*WORK REQUIRED*.
Your answer should be only the lines below from the one with "(** Building the" to the one with "unfold build_task_graph. destruct", repeated exactly, ends included.

-------- SOURCE DATA

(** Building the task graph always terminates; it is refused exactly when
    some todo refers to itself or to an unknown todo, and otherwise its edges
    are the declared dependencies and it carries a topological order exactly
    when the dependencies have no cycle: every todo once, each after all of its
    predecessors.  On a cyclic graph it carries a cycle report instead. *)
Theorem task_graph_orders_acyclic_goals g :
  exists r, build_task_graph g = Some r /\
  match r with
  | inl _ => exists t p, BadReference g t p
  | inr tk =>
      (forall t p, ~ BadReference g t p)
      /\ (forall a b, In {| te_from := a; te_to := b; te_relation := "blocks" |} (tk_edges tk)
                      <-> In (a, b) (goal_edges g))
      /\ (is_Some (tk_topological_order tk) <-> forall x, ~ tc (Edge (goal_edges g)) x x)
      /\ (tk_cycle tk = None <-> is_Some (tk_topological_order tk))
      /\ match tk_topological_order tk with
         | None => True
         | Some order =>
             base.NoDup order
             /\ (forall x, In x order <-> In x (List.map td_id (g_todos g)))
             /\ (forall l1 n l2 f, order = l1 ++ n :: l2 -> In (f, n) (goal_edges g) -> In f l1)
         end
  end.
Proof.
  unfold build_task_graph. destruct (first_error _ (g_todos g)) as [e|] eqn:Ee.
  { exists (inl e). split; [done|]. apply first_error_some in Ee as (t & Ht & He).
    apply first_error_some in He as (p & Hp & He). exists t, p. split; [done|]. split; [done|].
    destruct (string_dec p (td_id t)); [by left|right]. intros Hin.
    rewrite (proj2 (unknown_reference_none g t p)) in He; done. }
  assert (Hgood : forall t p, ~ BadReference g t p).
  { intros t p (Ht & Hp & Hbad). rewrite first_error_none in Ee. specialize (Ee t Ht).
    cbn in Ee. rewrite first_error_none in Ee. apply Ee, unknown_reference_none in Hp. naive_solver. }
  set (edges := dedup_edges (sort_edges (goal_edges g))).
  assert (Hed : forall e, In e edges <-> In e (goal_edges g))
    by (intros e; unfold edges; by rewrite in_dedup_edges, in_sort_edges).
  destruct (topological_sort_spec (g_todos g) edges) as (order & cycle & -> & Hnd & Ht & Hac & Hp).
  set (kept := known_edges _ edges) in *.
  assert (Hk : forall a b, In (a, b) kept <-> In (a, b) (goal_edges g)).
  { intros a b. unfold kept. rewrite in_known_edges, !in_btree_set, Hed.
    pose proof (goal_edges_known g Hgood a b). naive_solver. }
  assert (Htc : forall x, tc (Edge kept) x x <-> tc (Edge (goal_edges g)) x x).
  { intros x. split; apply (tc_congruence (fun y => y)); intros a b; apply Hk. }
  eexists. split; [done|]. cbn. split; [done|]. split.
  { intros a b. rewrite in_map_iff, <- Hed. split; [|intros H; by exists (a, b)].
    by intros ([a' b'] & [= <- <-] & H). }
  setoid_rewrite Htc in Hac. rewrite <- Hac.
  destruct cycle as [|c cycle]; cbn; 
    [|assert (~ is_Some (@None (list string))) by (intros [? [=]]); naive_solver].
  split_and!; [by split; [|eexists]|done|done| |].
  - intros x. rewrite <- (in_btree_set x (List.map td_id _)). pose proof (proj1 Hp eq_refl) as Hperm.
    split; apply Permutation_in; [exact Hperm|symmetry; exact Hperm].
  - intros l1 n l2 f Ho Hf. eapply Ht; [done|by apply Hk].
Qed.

----------------
-------- SOURCE DATA

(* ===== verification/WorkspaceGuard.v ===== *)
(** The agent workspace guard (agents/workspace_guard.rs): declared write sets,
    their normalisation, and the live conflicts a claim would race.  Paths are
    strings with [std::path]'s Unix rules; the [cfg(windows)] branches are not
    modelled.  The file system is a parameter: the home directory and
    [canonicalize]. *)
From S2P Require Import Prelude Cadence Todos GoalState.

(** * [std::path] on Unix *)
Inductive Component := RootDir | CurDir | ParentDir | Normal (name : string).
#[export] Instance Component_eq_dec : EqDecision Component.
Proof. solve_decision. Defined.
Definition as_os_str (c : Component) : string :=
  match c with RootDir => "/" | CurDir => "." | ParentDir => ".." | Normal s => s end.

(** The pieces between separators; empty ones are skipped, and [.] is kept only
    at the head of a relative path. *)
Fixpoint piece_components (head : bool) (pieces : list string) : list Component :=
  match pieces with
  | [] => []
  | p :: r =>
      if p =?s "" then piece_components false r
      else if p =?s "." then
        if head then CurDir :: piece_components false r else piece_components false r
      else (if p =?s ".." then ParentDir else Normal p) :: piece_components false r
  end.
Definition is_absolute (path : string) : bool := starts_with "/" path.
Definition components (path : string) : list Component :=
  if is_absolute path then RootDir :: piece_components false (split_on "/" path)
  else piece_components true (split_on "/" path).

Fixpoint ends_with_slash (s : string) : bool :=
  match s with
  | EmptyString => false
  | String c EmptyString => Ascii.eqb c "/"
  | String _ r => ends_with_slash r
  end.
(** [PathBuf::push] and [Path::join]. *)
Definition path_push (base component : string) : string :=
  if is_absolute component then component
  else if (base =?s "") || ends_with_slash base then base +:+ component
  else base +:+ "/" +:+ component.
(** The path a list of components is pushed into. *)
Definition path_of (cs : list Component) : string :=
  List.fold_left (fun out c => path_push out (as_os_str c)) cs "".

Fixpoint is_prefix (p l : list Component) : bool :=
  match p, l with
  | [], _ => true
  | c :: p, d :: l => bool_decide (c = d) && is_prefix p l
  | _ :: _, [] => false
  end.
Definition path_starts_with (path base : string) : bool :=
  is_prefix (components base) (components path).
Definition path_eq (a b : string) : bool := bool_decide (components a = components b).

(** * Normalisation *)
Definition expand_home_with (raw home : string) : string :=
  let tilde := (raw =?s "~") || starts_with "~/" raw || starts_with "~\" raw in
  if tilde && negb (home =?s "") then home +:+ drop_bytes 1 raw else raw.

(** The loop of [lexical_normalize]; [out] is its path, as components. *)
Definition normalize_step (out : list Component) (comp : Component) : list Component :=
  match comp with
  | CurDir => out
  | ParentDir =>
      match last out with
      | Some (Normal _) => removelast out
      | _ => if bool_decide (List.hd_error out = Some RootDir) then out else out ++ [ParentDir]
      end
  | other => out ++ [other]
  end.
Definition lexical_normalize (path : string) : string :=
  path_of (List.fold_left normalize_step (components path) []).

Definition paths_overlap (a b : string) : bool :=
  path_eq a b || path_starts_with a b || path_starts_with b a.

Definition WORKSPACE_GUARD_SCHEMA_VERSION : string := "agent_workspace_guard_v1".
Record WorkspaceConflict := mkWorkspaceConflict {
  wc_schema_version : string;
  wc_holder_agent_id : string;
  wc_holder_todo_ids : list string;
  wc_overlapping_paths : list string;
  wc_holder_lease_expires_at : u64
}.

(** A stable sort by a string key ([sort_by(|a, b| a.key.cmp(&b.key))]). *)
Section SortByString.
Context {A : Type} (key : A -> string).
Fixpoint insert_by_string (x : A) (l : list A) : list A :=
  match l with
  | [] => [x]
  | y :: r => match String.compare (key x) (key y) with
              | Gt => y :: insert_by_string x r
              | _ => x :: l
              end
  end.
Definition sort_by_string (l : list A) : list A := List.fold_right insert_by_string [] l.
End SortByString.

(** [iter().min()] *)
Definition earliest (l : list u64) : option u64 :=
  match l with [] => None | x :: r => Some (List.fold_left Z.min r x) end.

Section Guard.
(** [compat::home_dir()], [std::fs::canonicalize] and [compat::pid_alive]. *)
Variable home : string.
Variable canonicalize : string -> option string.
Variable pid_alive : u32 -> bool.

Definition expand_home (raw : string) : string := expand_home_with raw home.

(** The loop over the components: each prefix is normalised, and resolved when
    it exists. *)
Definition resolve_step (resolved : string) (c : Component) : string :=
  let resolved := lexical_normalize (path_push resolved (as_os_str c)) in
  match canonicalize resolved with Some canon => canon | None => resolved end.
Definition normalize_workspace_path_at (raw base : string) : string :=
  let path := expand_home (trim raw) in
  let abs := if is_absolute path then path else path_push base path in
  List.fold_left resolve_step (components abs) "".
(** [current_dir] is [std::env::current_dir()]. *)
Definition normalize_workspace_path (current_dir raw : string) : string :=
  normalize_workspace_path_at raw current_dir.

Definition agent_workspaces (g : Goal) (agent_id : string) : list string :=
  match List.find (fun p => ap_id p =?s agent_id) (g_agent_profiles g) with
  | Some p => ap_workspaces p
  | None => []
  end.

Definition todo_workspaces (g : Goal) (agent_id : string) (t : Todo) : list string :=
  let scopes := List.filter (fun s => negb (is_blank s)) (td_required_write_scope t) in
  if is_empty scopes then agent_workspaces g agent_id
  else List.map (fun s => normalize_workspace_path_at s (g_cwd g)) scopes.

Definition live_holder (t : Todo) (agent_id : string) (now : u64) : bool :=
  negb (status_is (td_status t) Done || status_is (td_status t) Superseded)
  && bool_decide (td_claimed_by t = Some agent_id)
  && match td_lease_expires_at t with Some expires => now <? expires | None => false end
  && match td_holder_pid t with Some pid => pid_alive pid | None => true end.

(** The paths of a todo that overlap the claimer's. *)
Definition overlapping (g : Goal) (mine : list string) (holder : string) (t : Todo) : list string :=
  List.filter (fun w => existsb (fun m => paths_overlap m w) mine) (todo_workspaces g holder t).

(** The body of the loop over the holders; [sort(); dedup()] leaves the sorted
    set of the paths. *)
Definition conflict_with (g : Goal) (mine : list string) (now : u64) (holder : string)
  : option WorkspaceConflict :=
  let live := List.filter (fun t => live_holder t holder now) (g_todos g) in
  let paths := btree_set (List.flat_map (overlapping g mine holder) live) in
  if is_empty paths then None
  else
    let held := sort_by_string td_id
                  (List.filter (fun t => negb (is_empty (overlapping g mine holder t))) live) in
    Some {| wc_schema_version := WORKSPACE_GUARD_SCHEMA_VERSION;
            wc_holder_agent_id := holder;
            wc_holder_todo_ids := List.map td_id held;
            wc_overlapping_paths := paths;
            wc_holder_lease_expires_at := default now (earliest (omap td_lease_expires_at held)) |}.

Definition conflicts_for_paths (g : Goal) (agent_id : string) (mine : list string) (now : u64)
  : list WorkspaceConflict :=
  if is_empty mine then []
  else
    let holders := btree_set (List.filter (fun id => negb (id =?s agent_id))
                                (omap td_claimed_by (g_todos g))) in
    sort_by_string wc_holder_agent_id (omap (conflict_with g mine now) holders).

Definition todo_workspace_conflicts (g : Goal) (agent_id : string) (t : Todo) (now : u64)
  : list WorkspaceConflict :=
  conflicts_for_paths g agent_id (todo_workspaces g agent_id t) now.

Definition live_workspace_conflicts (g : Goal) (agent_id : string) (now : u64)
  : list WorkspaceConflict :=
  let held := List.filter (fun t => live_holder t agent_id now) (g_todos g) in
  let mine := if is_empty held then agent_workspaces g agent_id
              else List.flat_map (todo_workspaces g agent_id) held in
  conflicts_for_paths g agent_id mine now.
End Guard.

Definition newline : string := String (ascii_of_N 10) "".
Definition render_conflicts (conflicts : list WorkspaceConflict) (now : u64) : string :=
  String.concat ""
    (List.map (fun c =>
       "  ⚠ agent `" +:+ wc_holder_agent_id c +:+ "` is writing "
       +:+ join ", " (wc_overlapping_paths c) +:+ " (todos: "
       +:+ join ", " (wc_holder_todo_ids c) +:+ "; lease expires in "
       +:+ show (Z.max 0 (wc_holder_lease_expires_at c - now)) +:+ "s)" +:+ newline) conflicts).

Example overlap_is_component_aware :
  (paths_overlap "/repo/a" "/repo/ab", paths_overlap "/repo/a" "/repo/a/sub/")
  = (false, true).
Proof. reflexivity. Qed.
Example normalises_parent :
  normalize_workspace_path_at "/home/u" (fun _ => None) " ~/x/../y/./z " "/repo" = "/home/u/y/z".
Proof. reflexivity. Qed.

----------------

*ANSWER TO THE PROBLEM*.
(** Building the task graph always terminates; it is refused exactly when
    some todo refers to itself or to an unknown todo, and otherwise its edges
    are the declared dependencies and it carries a topological order exactly
    when the dependencies have no cycle: every todo once, each after all of its
    predecessors.  On a cyclic graph it carries a cycle report instead. *)
Theorem task_graph_orders_acyclic_goals g :
  exists r, build_task_graph g = Some r /\
  match r with
  | inl _ => exists t p, BadReference g t p
  | inr tk =>
      (forall t p, ~ BadReference g t p)
      /\ (forall a b, In {| te_from := a; te_to := b; te_relation := "blocks" |} (tk_edges tk)
                      <-> In (a, b) (goal_edges g))
      /\ (is_Some (tk_topological_order tk) <-> forall x, ~ tc (Edge (goal_edges g)) x x)
      /\ (tk_cycle tk = None <-> is_Some (tk_topological_order tk))
      /\ match tk_topological_order tk with
         | None => True
         | Some order =>
             base.NoDup order
             /\ (forall x, In x order <-> In x (List.map td_id (g_todos g)))
             /\ (forall l1 n l2 f, order = l1 ++ n :: l2 -> In (f, n) (goal_edges g) -> In f l1)
         end
  end.
Proof.
  unfold build_task_graph. destruct (first_error _ (g_todos g)) as [e|] eqn:Ee.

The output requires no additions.